As I apply these definitions to the treatment of dry eye disease, neuromodulation would be an appropriate description for a therapy that normalizes basal tear secretion, whether hyposecretion or hypersecretion. Neurostimulation would describe a treatment that activates reflex tearing.
I was involved as a member of the medical advisory board during the development of both the Oculeve mechanical intranasal tear neurostimulator, later acquired and marketed by Allergan under the brand name TrueTear, and the currently available chemical intranasal tear stimulant sold by Oyster Point as Tyrvaya. I will share a few personal thoughts.

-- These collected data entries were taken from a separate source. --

Definition set_server_config (v : server_config_t) (s : dhcpd) : dhcpd :=
  {| server_config := v; server2_config := server2_config s; tmpSrvCfg := tmpSrvCfg s; leases := leases s;
     leases2 := leases2 s; tmpls := tmpls s; g_enblSrv1 := g_enblSrv1 s; g_enblSrv2 := g_enblSrv2 s;
     bIpphone := bIpphone s; UseIpPhoneVlan := UseIpPhoneVlan s; flag_option121 := flag_option121 s; ipPhoneipaddr := ipPhoneipaddr s;
     g_EnableQosVlan := g_EnableQosVlan s; vi := vi s; d_clock := d_clock s; d_arps := d_arps s;
     d_ifs := d_ifs s; d_opens := d_opens s; d_mallocs := d_mallocs s; d_sends := d_sends s;
     d_files := d_files s; d_cmds := d_cmds s; d_sent := d_sent s |}.
Definition set_server2_config (v : server_config_t) (s : dhcpd) : dhcpd :=
  {| server_config := server_config s; server2_config := v; tmpSrvCfg := tmpSrvCfg s; leases := leases s;
     leases2 := leases2 s; tmpls := tmpls s; g_enblSrv1 := g_enblSrv1 s; g_enblSrv2 := g_enblSrv2 s;
     bIpphone := bIpphone s; UseIpPhoneVlan := UseIpPhoneVlan s; flag_option121 := flag_option121 s; ipPhoneipaddr := ipPhoneipaddr s;
     g_EnableQosVlan := g_EnableQosVlan s; vi := vi s; d_clock := d_clock s; d_arps := d_arps s;
     d_ifs := d_ifs s; d_opens := d_opens s; d_mallocs := d_mallocs s; d_sends := d_sends s;
     d_files := d_files s; d_cmds := d_cmds s; d_sent := d_sent s |}.
Definition set_tmpSrvCfg (v : server_config_t) (s : dhcpd) : dhcpd :=
  {| server_config := server_config s; server2_config := server2_config s; tmpSrvCfg := v; leases := leases s;
     leases2 := leases2 s; tmpls := tmpls s; g_enblSrv1 := g_enblSrv1 s; g_enblSrv2 := g_enblSrv2 s;
     bIpphone := bIpphone s; UseIpPhoneVlan := UseIpPhoneVlan s; flag_option121 := flag_option121 s; ipPhoneipaddr := ipPhoneipaddr s;
     g_EnableQosVlan := g_EnableQosVlan s; vi := vi s; d_clock := d_clock s; d_arps := d_arps s;
     d_ifs := d_ifs s; d_opens := d_opens s; d_mallocs := d_mallocs s; d_sends := d_sends s;
     d_files := d_files s; d_cmds := d_cmds s; d_sent := d_sent s |}.
Definition set_leases (v : list dhcpOfferedAddr) (s : dhcpd) : dhcpd :=
  {| server_config := server_config s; server2_config := server2_config s; tmpSrvCfg := tmpSrvCfg s; leases := v;
     leases2 := leases2 s; tmpls := tmpls s; g_enblSrv1 := g_enblSrv1 s; g_enblSrv2 := g_enblSrv2 s;
     bIpphone := bIpphone s; UseIpPhoneVlan := UseIpPhoneVlan s; flag_option121 := flag_option121 s; ipPhoneipaddr := ipPhoneipaddr s;
     g_EnableQosVlan := g_EnableQosVlan s; vi := vi s; d_clock := d_clock s; d_arps := d_arps s;
     d_ifs := d_ifs s; d_opens := d_opens s; d_mallocs := d_mallocs s; d_sends := d_sends s;
     d_files := d_files s; d_cmds := d_cmds s; d_sent := d_sent s |}.
Definition set_leases2 (v : list dhcpOfferedAddr) (s : dhcpd) : dhcpd :=
  {| server_config := server_config s; server2_config := server2_config s; tmpSrvCfg := tmpSrvCfg s; leases := leases s;
     leases2 := v; tmpls := tmpls s; g_enblSrv1 := g_enblSrv1 s; g_enblSrv2 := g_enblSrv2 s;
     bIpphone := bIpphone s; UseIpPhoneVlan := UseIpPhoneVlan s; flag_option121 := flag_option121 s; ipPhoneipaddr := ipPhoneipaddr s;
     g_EnableQosVlan := g_EnableQosVlan s; vi := vi s; d_clock := d_clock s; d_arps := d_arps s;
     d_ifs := d_ifs s; d_opens := d_opens s; d_mallocs := d_mallocs s; d_sends := d_sends s;
     d_files := d_files s; d_cmds := d_cmds s; d_sent := d_sent s |}.
Definition set_tmpls (v : list dhcpOfferedAddr) (s : dhcpd) : dhcpd :=
  {| server_config := server_config s; server2_config := server2_config s; tmpSrvCfg := tmpSrvCfg s; leases := leases s;
     leases2 := leases2 s; tmpls := v; g_enblSrv1 := g_enblSrv1 s; g_enblSrv2 := g_enblSrv2 s;
     bIpphone := bIpphone s; UseIpPhoneVlan := UseIpPhoneVlan s; flag_option121 := flag_option121 s; ipPhoneipaddr := ipPhoneipaddr s;
     g_EnableQosVlan := g_EnableQosVlan s; vi := vi s; d_clock := d_clock s; d_arps := d_arps s;
     d_ifs := d_ifs s; d_opens := d_opens s; d_mallocs := d_mallocs s; d_sends := d_sends s;
     d_files := d_files s; d_cmds := d_cmds s; d_sent := d_sent s |}.
Definition set_bIpphone (v : Z) (s : dhcpd) : dhcpd :=
  {| server_config := server_config s; server2_config := server2_config s; tmpSrvCfg := tmpSrvCfg s; leases := leases s;
     leases2 := leases2 s; tmpls := tmpls s; g_enblSrv1 := g_enblSrv1 s; g_enblSrv2 := g_enblSrv2 s;
     bIpphone := v; UseIpPhoneVlan := UseIpPhoneVlan s; flag_option121 := flag_option121 s; ipPhoneipaddr := ipPhoneipaddr s;
     g_EnableQosVlan := g_EnableQosVlan s; vi := vi s; d_clock := d_clock s; d_arps := d_arps s;
     d_ifs := d_ifs s; d_opens := d_opens s; d_mallocs := d_mallocs s; d_sends := d_sends s;
     d_files := d_files s; d_cmds := d_cmds s; d_sent := d_sent s |}.
Definition set_UseIpPhoneVlan (v : Z) (s : dhcpd) : dhcpd :=
  {| server_config := server_config s; server2_config := server2_config s; tmpSrvCfg := tmpSrvCfg s; leases := leases s;
     leases2 := leases2 s; tmpls := tmpls s; g_enblSrv1 := g_enblSrv1 s; g_enblSrv2 := g_enblSrv2 s;
     bIpphone := bIpphone s; UseIpPhoneVlan := v; flag_option121 := flag_option121 s; ipPhoneipaddr := ipPhoneipaddr s;
     g_EnableQosVlan := g_EnableQosVlan s; vi := vi s; d_clock := d_clock s; d_arps := d_arps s;
     d_ifs := d_ifs s; d_opens := d_opens s; d_mallocs := d_mallocs s; d_sends := d_sends s;
     d_files := d_files s; d_cmds := d_cmds s; d_sent := d_sent s |}.
Definition set_flag_option121 (v : Z) (s : dhcpd) : dhcpd :=
  {| server_config := server_config s; server2_config := server2_config s; tmpSrvCfg := tmpSrvCfg s; leases := leases s;
     leases2 := leases2 s; tmpls := tmpls s; g_enblSrv1 := g_enblSrv1 s; g_enblSrv2 := g_enblSrv2 s;
     bIpphone := bIpphone s; UseIpPhoneVlan := UseIpPhoneVlan s; flag_option121 := v; ipPhoneipaddr := ipPhoneipaddr s;
     g_EnableQosVlan := g_EnableQosVlan s; vi := vi s; d_clock := d_clock s; d_arps := d_arps s;
     d_ifs := d_ifs s; d_opens := d_opens s; d_mallocs := d_mallocs s; d_sends := d_sends s;
     d_files := d_files s; d_cmds := d_cmds s; d_sent := d_sent s |}.
Definition set_ipPhoneipaddr (v : list Z) (s : dhcpd) : dhcpd :=
  {| server_config := server_config s; server2_config := server2_config s; tmpSrvCfg := tmpSrvCfg s; leases := leases s;
     leases2 := leases2 s; tmpls := tmpls s; g_enblSrv1 := g_enblSrv1 s; g_enblSrv2 := g_enblSrv2 s;
     bIpphone := bIpphone s; UseIpPhoneVlan := UseIpPhoneVlan s; flag_option121 := flag_option121 s; ipPhoneipaddr := v;
     g_EnableQosVlan := g_EnableQosVlan s; vi := vi s; d_clock := d_clock s; d_arps := d_arps s;
     d_ifs := d_ifs s; d_opens := d_opens s; d_mallocs := d_mallocs s; d_sends := d_sends s;
     d_files := d_files s; d_cmds := d_cmds s; d_sent := d_sent s |}.
Definition set_g_EnableQosVlan (v : Z) (s : dhcpd) : dhcpd :=
  {| server_config := server_config s; server2_config := server2_config s; tmpSrvCfg := tmpSrvCfg s; leases := leases s;
     leases2 := leases2 s; tmpls := tmpls s; g_enblSrv1 := g_enblSrv1 s; g_enblSrv2 := g_enblSrv2 s;
     bIpphone := bIpphone s; UseIpPhoneVlan := UseIpPhoneVlan s; flag_option121 := flag_option121 s; ipPhoneipaddr := ipPhoneipaddr s;
     g_EnableQosVlan := v; vi := vi s; d_clock := d_clock s; d_arps := d_arps s;
     d_ifs := d_ifs s; d_opens := d_opens s; d_mallocs := d_mallocs s; d_sends := d_sends s;
     d_files := d_files s; d_cmds := d_cmds s; d_sent := d_sent s |}.
Definition set_vi (v : vi_state) (s : dhcpd) : dhcpd :=
  {| server_config := server_config s; server2_config := server2_config s; tmpSrvCfg := tmpSrvCfg s; leases := leases s;
     leases2 := leases2 s; tmpls := tmpls s; g_enblSrv1 := g_enblSrv1 s; g_enblSrv2 := g_enblSrv2 s;
     bIpphone := bIpphone s; UseIpPhoneVlan := UseIpPhoneVlan s; flag_option121 := flag_option121 s; ipPhoneipaddr := ipPhoneipaddr s;
     g_EnableQosVlan := g_EnableQosVlan s; vi := v; d_clock := d_clock s; d_arps := d_arps s;
     d_ifs := d_ifs s; d_opens := d_opens s; d_mallocs := d_mallocs s; d_sends := d_sends s;
     d_files := d_files s; d_cmds := d_cmds s; d_sent := d_sent s |}.
Definition set_dclock (v : nat) (s : dhcpd) : dhcpd :=
  {| server_config := server_config s; server2_config := server2_config s; tmpSrvCfg := tmpSrvCfg s; leases := leases s;
     leases2 := leases2 s; tmpls := tmpls s; g_enblSrv1 := g_enblSrv1 s; g_enblSrv2 := g_enblSrv2 s;
     bIpphone := bIpphone s; UseIpPhoneVlan := UseIpPhoneVlan s; flag_option121 := flag_option121 s; ipPhoneipaddr := ipPhoneipaddr s;
     g_EnableQosVlan := g_EnableQosVlan s; vi := vi s; d_clock := v; d_arps := d_arps s;
     d_ifs := d_ifs s; d_opens := d_opens s; d_mallocs := d_mallocs s; d_sends := d_sends s;
     d_files := d_files s; d_cmds := d_cmds s; d_sent := d_sent s |}.
Definition set_darps (v : nat) (s : dhcpd) : dhcpd :=
  {| server_config := server_config s; server2_config := server2_config s; tmpSrvCfg := tmpSrvCfg s; leases := leases s;
     leases2 := leases2 s; tmpls := tmpls s; g_enblSrv1 := g_enblSrv1 s; g_enblSrv2 := g_enblSrv2 s;
     bIpphone := bIpphone s; UseIpPhoneVlan := UseIpPhoneVlan s; flag_option121 := flag_option121 s; ipPhoneipaddr := ipPhoneipaddr s;
     g_EnableQosVlan := g_EnableQosVlan s; vi := vi s; d_clock := d_clock s; d_arps := v;
     d_ifs := d_ifs s; d_opens := d_opens s; d_mallocs := d_mallocs s; d_sends := d_sends s;
     d_files := d_files s; d_cmds := d_cmds s; d_sent := d_sent s |}.
Definition set_difs (v : nat) (s : dhcpd) : dhcpd :=
  {| server_config := server_config s; server2_config := server2_config s; tmpSrvCfg := tmpSrvCfg s; leases := leases s;
     leases2 := leases2 s; tmpls := tmpls s; g_enblSrv1 := g_enblSrv1 s; g_enblSrv2 := g_enblSrv2 s;
     bIpphone := bIpphone s; UseIpPhoneVlan := UseIpPhoneVlan s; flag_option121 := flag_option121 s; ipPhoneipaddr := ipPhoneipaddr s;
     g_EnableQosVlan := g_EnableQosVlan s; vi := vi s; d_clock := d_clock s; d_arps := d_arps s;
     d_ifs := v; d_opens := d_opens s; d_mallocs := d_mallocs s; d_sends := d_sends s;
     d_files := d_files s; d_cmds := d_cmds s; d_sent := d_sent s |}.
Definition set_dopens (v : nat) (s : dhcpd) : dhcpd :=
  {| server_config := server_config s; server2_config := server2_config s; tmpSrvCfg := tmpSrvCfg s; leases := leases s;
     leases2 := leases2 s; tmpls := tmpls s; g_enblSrv1 := g_enblSrv1 s; g_enblSrv2 := g_enblSrv2 s;
     bIpphone := bIpphone s; UseIpPhoneVlan := UseIpPhoneVlan s; flag_option121 := flag_option121 s; ipPhoneipaddr := ipPhoneipaddr s;
     g_EnableQosVlan := g_EnableQosVlan s; vi := vi s; d_clock := d_clock s; d_arps := d_arps s;
     d_ifs := d_ifs s; d_opens := v; d_mallocs := d_mallocs s; d_sends := d_sends s;
     d_files := d_files s; d_cmds := d_cmds s; d_sent := d_sent s |}.
Definition set_dmallocs (v : nat) (s : dhcpd) : dhcpd :=
  {| server_config := server_config s; server2_config := server2_config s; tmpSrvCfg := tmpSrvCfg s; leases := leases s;
     leases2 := leases2 s; tmpls := tmpls s; g_enblSrv1 := g_enblSrv1 s; g_enblSrv2 := g_enblSrv2 s;
     bIpphone := bIpphone s; UseIpPhoneVlan := UseIpPhoneVlan s; flag_option121 := flag_option121 s; ipPhoneipaddr := ipPhoneipaddr s;
     g_EnableQosVlan := g_EnableQosVlan s; vi := vi s; d_clock := d_clock s; d_arps := d_arps s;
     d_ifs := d_ifs s; d_opens := d_opens s; d_mallocs := v; d_sends := d_sends s;
     d_files := d_files s; d_cmds := d_cmds s; d_sent := d_sent s |}.
Definition set_dsends (v : nat) (s : dhcpd) : dhcpd :=
  {| server_config := server_config s; server2_config := server2_config s; tmpSrvCfg := tmpSrvCfg s; leases := leases s;
     leases2 := leases2 s; tmpls := tmpls s; g_enblSrv1 := g_enblSrv1 s; g_enblSrv2 := g_enblSrv2 s;
     bIpphone := bIpphone s; UseIpPhoneVlan := UseIpPhoneVlan s; flag_option121 := flag_option121 s; ipPhoneipaddr := ipPhoneipaddr s;
     g_EnableQosVlan := g_EnableQosVlan s; vi := vi s; d_clock := d_clock s; d_arps := d_arps s;
     d_ifs := d_ifs s; d_opens := d_opens s; d_mallocs := d_mallocs s; d_sends := v;
     d_files := d_files s; d_cmds := d_cmds s; d_sent := d_sent s |}.
Definition set_dfiles (v : list (list Z * list Z)) (s : dhcpd) : dhcpd :=
  {| server_config := server_config s; server2_config := server2_config s; tmpSrvCfg := tmpSrvCfg s; leases := leases s;
     leases2 := leases2 s; tmpls := tmpls s; g_enblSrv1 := g_enblSrv1 s; g_enblSrv2 := g_enblSrv2 s;
     bIpphone := bIpphone s; UseIpPhoneVlan := UseIpPhoneVlan s; flag_option121 := flag_option121 s; ipPhoneipaddr := ipPhoneipaddr s;
     g_EnableQosVlan := g_EnableQosVlan s; vi := vi s; d_clock := d_clock s; d_arps := d_arps s;
     d_ifs := d_ifs s; d_opens := d_opens s; d_mallocs := d_mallocs s; d_sends := d_sends s;
     d_files := v; d_cmds := d_cmds s; d_sent := d_sent s |}.
Definition set_dcmds (v : list command) (s : dhcpd) : dhcpd :=
  {| server_config := server_config s; server2_config := server2_config s; tmpSrvCfg := tmpSrvCfg s; leases := leases s;
     leases2 := leases2 s; tmpls := tmpls s; g_enblSrv1 := g_enblSrv1 s; g_enblSrv2 := g_enblSrv2 s;
     bIpphone := bIpphone s; UseIpPhoneVlan := UseIpPhoneVlan s; flag_option121 := flag_option121 s; ipPhoneipaddr := ipPhoneipaddr s;
     g_EnableQosVlan := g_EnableQosVlan s; vi := vi s; d_clock := d_clock s; d_arps := d_arps s;
     d_ifs := d_ifs s; d_opens := d_opens s; d_mallocs := d_mallocs s; d_sends := d_sends s;
     d_files := d_files s; d_cmds := v; d_sent := d_sent s |}.
Definition set_dsent (v : list sent_packet) (s : dhcpd) : dhcpd :=
  {| server_config := server_config s; server2_config := server2_config s; tmpSrvCfg := tmpSrvCfg s; leases := leases s;
     leases2 := leases2 s; tmpls := tmpls s; g_enblSrv1 := g_enblSrv1 s; g_enblSrv2 := g_enblSrv2 s;
     bIpphone := bIpphone s; UseIpPhoneVlan := UseIpPhoneVlan s; flag_option121 := flag_option121 s; ipPhoneipaddr := ipPhoneipaddr s;
     g_EnableQosVlan := g_EnableQosVlan s; vi := vi s; d_clock := d_clock s; d_arps := d_arps s;
     d_ifs := d_ifs s; d_opens := d_opens s; d_mallocs := d_mallocs s; d_sends := d_sends s;
     d_files := d_files s; d_cmds := d_cmds s; d_sent := v |}.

The original purpose of the Oculeve mechanical intranasal tear stimulator was to serve as a diagnostic device to determine if stimulation of the trigeminal nerve in the nose would generate meaningful reflex tearing. This would confirm that stimulation of the lacrimal gland could be an effective treatment, and the first business plan was to stimulate the lacrimal gland with electricity using an implanted electrode. As is often the case in research and development, the diagnostic appeared to be a quite effective therapeutic. We learned that significant reflex tearing could be produced with intranasal mechanical stimulation of the trigeminal nerve. We also learned, to the surprise of many of us, that mechanical stimulation of the trigeminal nerve caused the meibomian glands and goblet cells to release their contents as well, allowing the production of all three components of a natural human tear, aqueous, lipid and mucin, along with the hundreds of virtuous hormones, proteins, cytokines and antimicrobial agents present in normal tears.
Early testing by enthusiastic dry eye expert investigators and their patients was positive. The device received FDA approval after appropriate clinical trials and was launched into the market. Despite excellent safety and efficacy, eye care professionals, whether ophthalmologist or optometrist, and their patients were not impressed, and the device failed commercially. However, a powerful learning was that neurostimulation could be an effective treatment for dry eye disease.
Oyster Point chose to utilize chemical stimulation of the trigeminal nerve with varenicline, a nicotinic receptor agonist already on the market as Chantix, used as an adjunct to cease smoking. Varenicline was applied into the nose using a nasal spray application and again proved to be a safe and effective neurostimulator of natural reflex tear production. The now FDA-approved and commercial Tyrvaya is generating better eye care professional and patient acceptance than mechanical stimulation and promises to be a sustainable and useful addition to our therapeutic options for treating dry eye disease.
Another method of trigeminal nerve stimulation is the application of mechanical energy over the external perinasal trigeminal nerve branch, and an FDA-approved device is currently available from Olympic Ophthalmics and marketed as iTear100.
Neurostimulation as a therapy to treat dry eye disease is here to stay, and we can expect further research and development in this area. Neuromodulation to normalize basal tear secretion in patients with hyposecretion or hypersecretion is also under investigation. We are fortunate that our field supports innovation, allowing these and other new and useful treatments to be developed, FDA approved and made available to our patients.
Editor's note: This article was updated on March 16, 2023, to change a product name.